╭──

(* ===== verification/Profiles.v ===== *)
(** Access profiles, [src/core/auth/SimpleAccessProfile.cpp],
    [ProfileMerger.cpp] and the authorisation target of [AuthTarget.cpp]. *)
From Stdlib Require Import ZArith Lia Ascii String.
From stdpp Require Import base tactics numbers list strings gmap.
From S2P Require Import Prelude Ptree Users Schedules.

Open Scope Z_scope.

(** [enum class AccessStatus]. *)
Definition GRANTED : Z := 1.
Definition DENIED : Z := 2.

(** * AuthTarget *)

Module AuthTarget.

(** A door to authorise against. The GPIOs and the alarm are devices the
    target owns, known by name. Durations are in milliseconds. *)
Record t := mk {
  name_ : string;
  always_open_ : list Schedule.t;
  always_close_ : list Schedule.t;
  gpio_ : option string;
  exitreq_gpio_ : option string;
  exitreq_duration_ : Z;
  contact_gpio_ : option string;
  contact_duration_ : Z;
  alarm_ : option string;
}.

Definition make (target_name : string) : t := mk target_name [] [] None None 0 None 15000 None.

Definition add_always_open_sched (s : Schedule.t) (a : t) : t :=
  mk (name_ a) (always_open_ a ++ [s]) (always_close_ a) (gpio_ a) (exitreq_gpio_ a)
     (exitreq_duration_ a) (contact_gpio_ a) (contact_duration_ a) (alarm_ a).
Definition add_always_close_sched (s : Schedule.t) (a : t) : t :=
  mk (name_ a) (always_open_ a) (always_close_ a ++ [s]) (gpio_ a) (exitreq_gpio_ a)
     (exitreq_duration_ a) (contact_gpio_ a) (contact_duration_ a) (alarm_ a).

Definition is_always_open (now : tm) (a : t) : bool :=
  existsb (Schedule.is_in_schedule now) (always_open_ a).
Definition is_always_closed (now : tm) (a : t) : bool :=
  existsb (Schedule.is_in_schedule now) (always_close_ a).

(** What [resetToExpectedState] asks of the door's GPIO. *)
Inductive command := TurnOn | TurnOff.

(** [resetToExpectedState]: [is_on] and [is_off] are what [FGPIO::isOn] and
    [FGPIO::isOff] answer. The GPIO is dereferenced without a check. *)
Definition resetToExpectedState (now : tm) (is_on is_off : bool) (a : t)
  : outcome (option command) :=
  if is_always_open now a && is_always_closed now a then Ret None
  else
    on ← (if is_always_open now a then (_ ← deref (gpio_ a); Ret (negb is_on)) else Ret false);
    if on : bool then Ret (Some TurnOn)
    else
      off ← (if is_always_closed now a then (_ ← deref (gpio_ a); Ret (negb is_off)) else Ret false);
      Ret (if off : bool then Some TurnOff else None).

End AuthTarget.

(** * SimpleAccessProfile *)

Module SimpleAccessProfile.

(** Schedules by target name, and the schedules of every target. *)
Record t := mk { schedules_ : gmap string (list Schedule.t); default_schedule_ : list Schedule.t }.

Definition make : t := mk ∅ [].

(** [schedules_[name]]: the vector of a missing key is empty, and is added. *)
Definition at_target (name : string) (m : gmap string (list Schedule.t)) : list Schedule.t :=
  default [] (m !! name).

(** [isAccessGranted], with the profile after the call: looking a target up
    adds its key. A null target is [None]. *)
Definition isAccessGranted (now : tm) (target : option string) (p : t) : bool * t :=
  if existsb (Schedule.is_in_schedule now) (default_schedule_ p) then (true, p)
  else match target with
       | None => (false, p)
       | Some name =>
           let scheds := at_target name (schedules_ p) in
           (existsb (Schedule.is_in_schedule now) scheds,
            mk (<[name := scheds]> (schedules_ p)) (default_schedule_ p))
       end.

Definition addAccessSchedule (target : option string) (s : Schedule.t) (p : t) : t :=
  match target with
  | Some name => mk (<[name := at_target name (schedules_ p) ++ [s]]> (schedules_ p)) (default_schedule_ p)
  | None => mk (schedules_ p) (default_schedule_ p ++ [s])
  end.

Definition schedule_count (p : t) : Z :=
  Z.of_nat (length (default_schedule_ p)) + Z.of_nat (size (schedules_ p)).

End SimpleAccessProfile.

(** * ProfileMerger *)

Module ProfileMerger.
Import SimpleAccessProfile.

Definition add_all (target : option string) (scheds : list Schedule.t) (result : t) : t :=
  foldl (fun p s => addAccessSchedule target s p) result scheds.

(** One entry of [schedules()], target by target. *)
Definition add_target (result : t) (entry : string * list Schedule.t) : t :=
  add_all (Some entry.1) entry.2 result.

Definition merge (p1 p2 : t) : t :=
  let result := add_all None (default_schedule_ p2) (add_all None (default_schedule_ p1) make) in
  let result := foldl add_target result (map_to_list (schedules_ p1)) in
  foldl add_target result (map_to_list (schedules_ p2)).

End ProfileMerger.

(** * Specifications *)

(** The schedules of a profile that apply to a target. *)
Definition applicable (target : option string) (p : SimpleAccessProfile.t) : list Schedule.t :=
  SimpleAccessProfile.default_schedule_ p ++
  match target with
  | Some name => SimpleAccessProfile.at_target name (SimpleAccessProfile.schedules_ p)
  | None => []
  end.

Definition granted (now : tm) (target : option string) (p : SimpleAccessProfile.t) : bool :=
  (SimpleAccessProfile.isAccessGranted now target p).1.

(** ** Lemmas *)

Lemma granted_applicable now target p :
  granted now target p = existsb (Schedule.is_in_schedule now) (applicable target p).
Proof.
  unfold granted, applicable, SimpleAccessProfile.isAccessGranted. rewrite existsb_app.
  destruct (existsb _ (SimpleAccessProfile.default_schedule_ p)); cbn; [done|].
  by destruct target.
Qed.

(** Adding to target [t] changes what applies to [t], and to every target when
    [t] is the default one. *)
Lemma applicable_add target t s p :
  applicable target (SimpleAccessProfile.addAccessSchedule t s p) ≡ₚ
  applicable target p ++ (if decide (t = None \/ t = target) then [s] else []).
Proof.
  unfold applicable, SimpleAccessProfile.addAccessSchedule, SimpleAccessProfile.at_target.
  destruct t as [name|]; cbn.
  - destruct (decide (Some name = None \/ Some name = target)) as [[?| <-]|Hn]; [done| |].
    + rewrite lookup_insert_eq. cbn. by rewrite app_assoc.
    + rewrite app_nil_r. destruct target as [n|]; [|done].
      rewrite lookup_insert_ne; [done|]. intros ->. tauto.
  - rewrite decide_True by auto. rewrite <- app_assoc, (Permutation_app_comm [s]). by rewrite app_assoc.
Qed.

Lemma applicable_add_all target t l p :
  applicable target (ProfileMerger.add_all t l p) ≡ₚ
  applicable target p ++ (if decide (t = None \/ t = target) then l else []).
Proof.
  unfold ProfileMerger.add_all. revert p. induction l as [|s l IH]; intros p; cbn.
  - by destruct (decide _); rewrite app_nil_r.
  - rewrite IH, applicable_add. destruct (decide _); [|by rewrite !app_nil_r].
    by rewrite <- app_assoc.
Qed.

Lemma applicable_add_targets target l p :
  NoDup l.*1 ->
  applicable target (foldl ProfileMerger.add_target p l) ≡ₚ
  applicable target p ++
  match target with Some n => default [] (list_to_map (M := gmap string _) l !! n) | None => [] end.
Proof.
  revert p. induction l as [|[k v] l IH]; intros p Hnd; cbn -[ProfileMerger.add_target].
  - destruct target; [rewrite lookup_empty|]; by rewrite app_nil_r.
  - apply NoDup_cons in Hnd as [Hk Hnd]. rewrite IH by done.
    unfold ProfileMerger.add_target. cbn [fst snd]. rewrite applicable_add_all. destruct target as [n|].
    + destruct (decide (k = n)) as [->|Hne].
      * rewrite decide_True by auto. rewrite lookup_insert_eq, not_elem_of_list_to_map_1 by done. cbn.
        by rewrite app_nil_r.
      * rewrite decide_False by (intros [?|[=]]; done). rewrite lookup_insert_ne by done.
        by rewrite app_nil_r.
    + rewrite decide_False by (intros [?|?]; done). by rewrite !app_nil_r.
Qed.

Lemma applicable_merge target p1 p2 :
  applicable target (ProfileMerger.merge p1 p2) ≡ₚ applicable target p1 ++ applicable target p2.
Proof.
  unfold ProfileMerger.merge. rewrite !applicable_add_targets by apply NoDup_fst_map_to_list.
  rewrite !applicable_add_all, !decide_True, !list_to_map_to_list by auto.
  set (d1 := SimpleAccessProfile.default_schedule_ p1).
  set (d2 := SimpleAccessProfile.default_schedule_ p2).
  unfold applicable at 1 2 3. cbn. fold d1 d2.
  destruct target as [n|]; cbn; [|by rewrite !app_nil_r].
  unfold SimpleAccessProfile.at_target.
  rewrite lookup_empty. cbn. rewrite <- !app_assoc. f_equiv.
  rewrite !app_assoc. f_equiv. apply Permutation_app_comm.
Qed.

#[export] Instance existsb_perm {A} (f : A -> bool) : Proper ((≡ₚ) ==> (=)) (existsb f).
Proof.
  intros l1 l2. induction 1 as [|x l1 l2 _ IH|x y l|l1 l2 l3 _ IH1 _ IH2]; cbn; [done|by rewrite IH| |].
  - by destruct (f x), (f y).
  - by rewrite IH1.
Qed.

Lemma granted_merge now target p1 p2 :
  granted now target (ProfileMerger.merge p1 p2) = granted now target p1 || granted now target p2.
Proof. by rewrite !granted_applicable, applicable_merge, existsb_app. Qed.

(** A profile without any schedule counts none. *)
Lemma count_zero p : SimpleAccessProfile.schedule_count p = 0 -> forall target, applicable target p = [].
Proof.
  unfold SimpleAccessProfile.schedule_count, applicable. intros H target.
  destruct (SimpleAccessProfile.default_schedule_ p) eqn:Ed; [|cbn in H; lia].
  assert (Hs : size (SimpleAccessProfile.schedules_ p) = 0%nat) by (cbn in H; lia).
  apply map_size_empty_inv in Hs. unfold SimpleAccessProfile.at_target. rewrite Hs.
  destruct target; [by rewrite lookup_empty | done].
Qed.

(** ** Properties *)

(** merging profiles adds permissions and never removes any: the merged
    profile grants access to a target at a time exactly when one of the two
    does. *)
Theorem merge_grants_either now target p1 p2 :
  (SimpleAccessProfile.isAccessGranted now target (ProfileMerger.merge p1 p2)).1 =
  (SimpleAccessProfile.isAccessGranted now target p1).1 ||
  (SimpleAccessProfile.isAccessGranted now target p2).1.
Proof. apply granted_merge. Qed.

(** asking a profile for access is not a read-only operation - the target's
    name enters the map of schedules - but no later decision, for whatever time
    and target, depends on it. *)
Theorem asking_changes_no_decision now target p now' target' :
  let p' := (SimpleAccessProfile.isAccessGranted now target p).2 in
  (SimpleAccessProfile.isAccessGranted now' target' p').1 =
  (SimpleAccessProfile.isAccessGranted now' target' p).1 /\
  SimpleAccessProfile.schedule_count p <= SimpleAccessProfile.schedule_count p'
    <= SimpleAccessProfile.schedule_count p + 1.
Proof.
  cbn zeta. destruct (SimpleAccessProfile.isAccessGranted now target p) as [g p'] eqn:E. cbn [snd].
  unfold SimpleAccessProfile.isAccessGranted in E.
  destruct (existsb _ _); [injection E as _ <-; split; [done|lia]|].
  destruct target as [n|]; [|injection E as _ <-; split; [done|lia]].
  injection E as _ <-. split.
  - change (granted now' target' (SimpleAccessProfile.mk
      (<[n:=SimpleAccessProfile.at_target n (SimpleAccessProfile.schedules_ p)]> (SimpleAccessProfile.schedules_ p))
      (SimpleAccessProfile.default_schedule_ p)) = granted now' target' p).
    rewrite !granted_applicable. f_equal. unfold applicable. cbn. f_equal.
    destruct target' as [n'|]; [|done]. unfold SimpleAccessProfile.at_target.
    destruct (decide (n = n')) as [->|]; [by rewrite lookup_insert_eq | by rewrite lookup_insert_ne].
  - unfold SimpleAccessProfile.schedule_count. cbn. rewrite map_size_insert.
    destruct (_ !! n); cbn; lia.
Qed.

(** the door is driven to the state its permanent schedules ask for: with a
    GPIO, it is turned on when it must be open and is not on, turned off when
    it must be closed and is not off, and left alone in every other case,
    conflicting schedules included; without a GPIO a door with such a schedule
    dereferences a null pointer. *)
Theorem reset_to_expected_state now is_on is_off a :
  let opened := AuthTarget.is_always_open now a in
  let closed := AuthTarget.is_always_closed now a in
  AuthTarget.resetToExpectedState now is_on is_off a =
  match opened, closed, AuthTarget.gpio_ a with
  | true, true, _ | false, false, _ => Ret None
  | _, _, None => Fault NullDeref
  | true, false, Some _ => Ret (if is_on then None else Some AuthTarget.TurnOn)
  | false, true, Some _ => Ret (if is_off then None else Some AuthTarget.TurnOff)
  end.
Proof.
  unfold AuthTarget.resetToExpectedState. cbn zeta.
  destruct (AuthTarget.is_always_open now a), (AuthTarget.is_always_closed now a),
    (AuthTarget.gpio_ a), is_on, is_off; reflexivity.
Qed.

╰──

What you will do> Look above for the line holding "Proof. apply granted_merge. Qed.". Print it and every line after it, exactly, through the line holding "(** the door".

Solution for this exercise>
Proof. apply granted_merge. Qed.

(** asking a profile for access is not a read-only operation - the target's
    name enters the map of schedules - but no later decision, for whatever time
    and target, depends on it. *)
Theorem asking_changes_no_decision now target p now' target' :
  let p' := (SimpleAccessProfile.isAccessGranted now target p).2 in
  (SimpleAccessProfile.isAccessGranted now' target' p').1 =
  (SimpleAccessProfile.isAccessGranted now' target' p).1 /\
  SimpleAccessProfile.schedule_count p <= SimpleAccessProfile.schedule_count p'
    <= SimpleAccessProfile.schedule_count p + 1.
Proof.
  cbn zeta. destruct (SimpleAccessProfile.isAccessGranted now target p) as [g p'] eqn:E. cbn [snd].
  unfold SimpleAccessProfile.isAccessGranted in E.
  destruct (existsb _ _); [injection E as _ <-; split; [done|lia]|].
  destruct target as [n|]; [|injection E as _ <-; split; [done|lia]].
  injection E as _ <-. split.
  - change (granted now' target' (SimpleAccessProfile.mk
      (<[n:=SimpleAccessProfile.at_target n (SimpleAccessProfile.schedules_ p)]> (SimpleAccessProfile.schedules_ p))
      (SimpleAccessProfile.default_schedule_ p)) = granted now' target' p).
    rewrite !granted_applicable. f_equal. unfold applicable. cbn. f_equal.
    destruct target' as [n'|]; [|done]. unfold SimpleAccessProfile.at_target.
    destruct (decide (n = n')) as [->|]; [by rewrite lookup_insert_eq | by rewrite lookup_insert_ne].
  - unfold SimpleAccessProfile.schedule_count. cbn. rewrite map_size_insert.
    destruct (_ !! n); cbn; lia.
Qed.

(** the door is driven to the state its permanent schedules ask for: with a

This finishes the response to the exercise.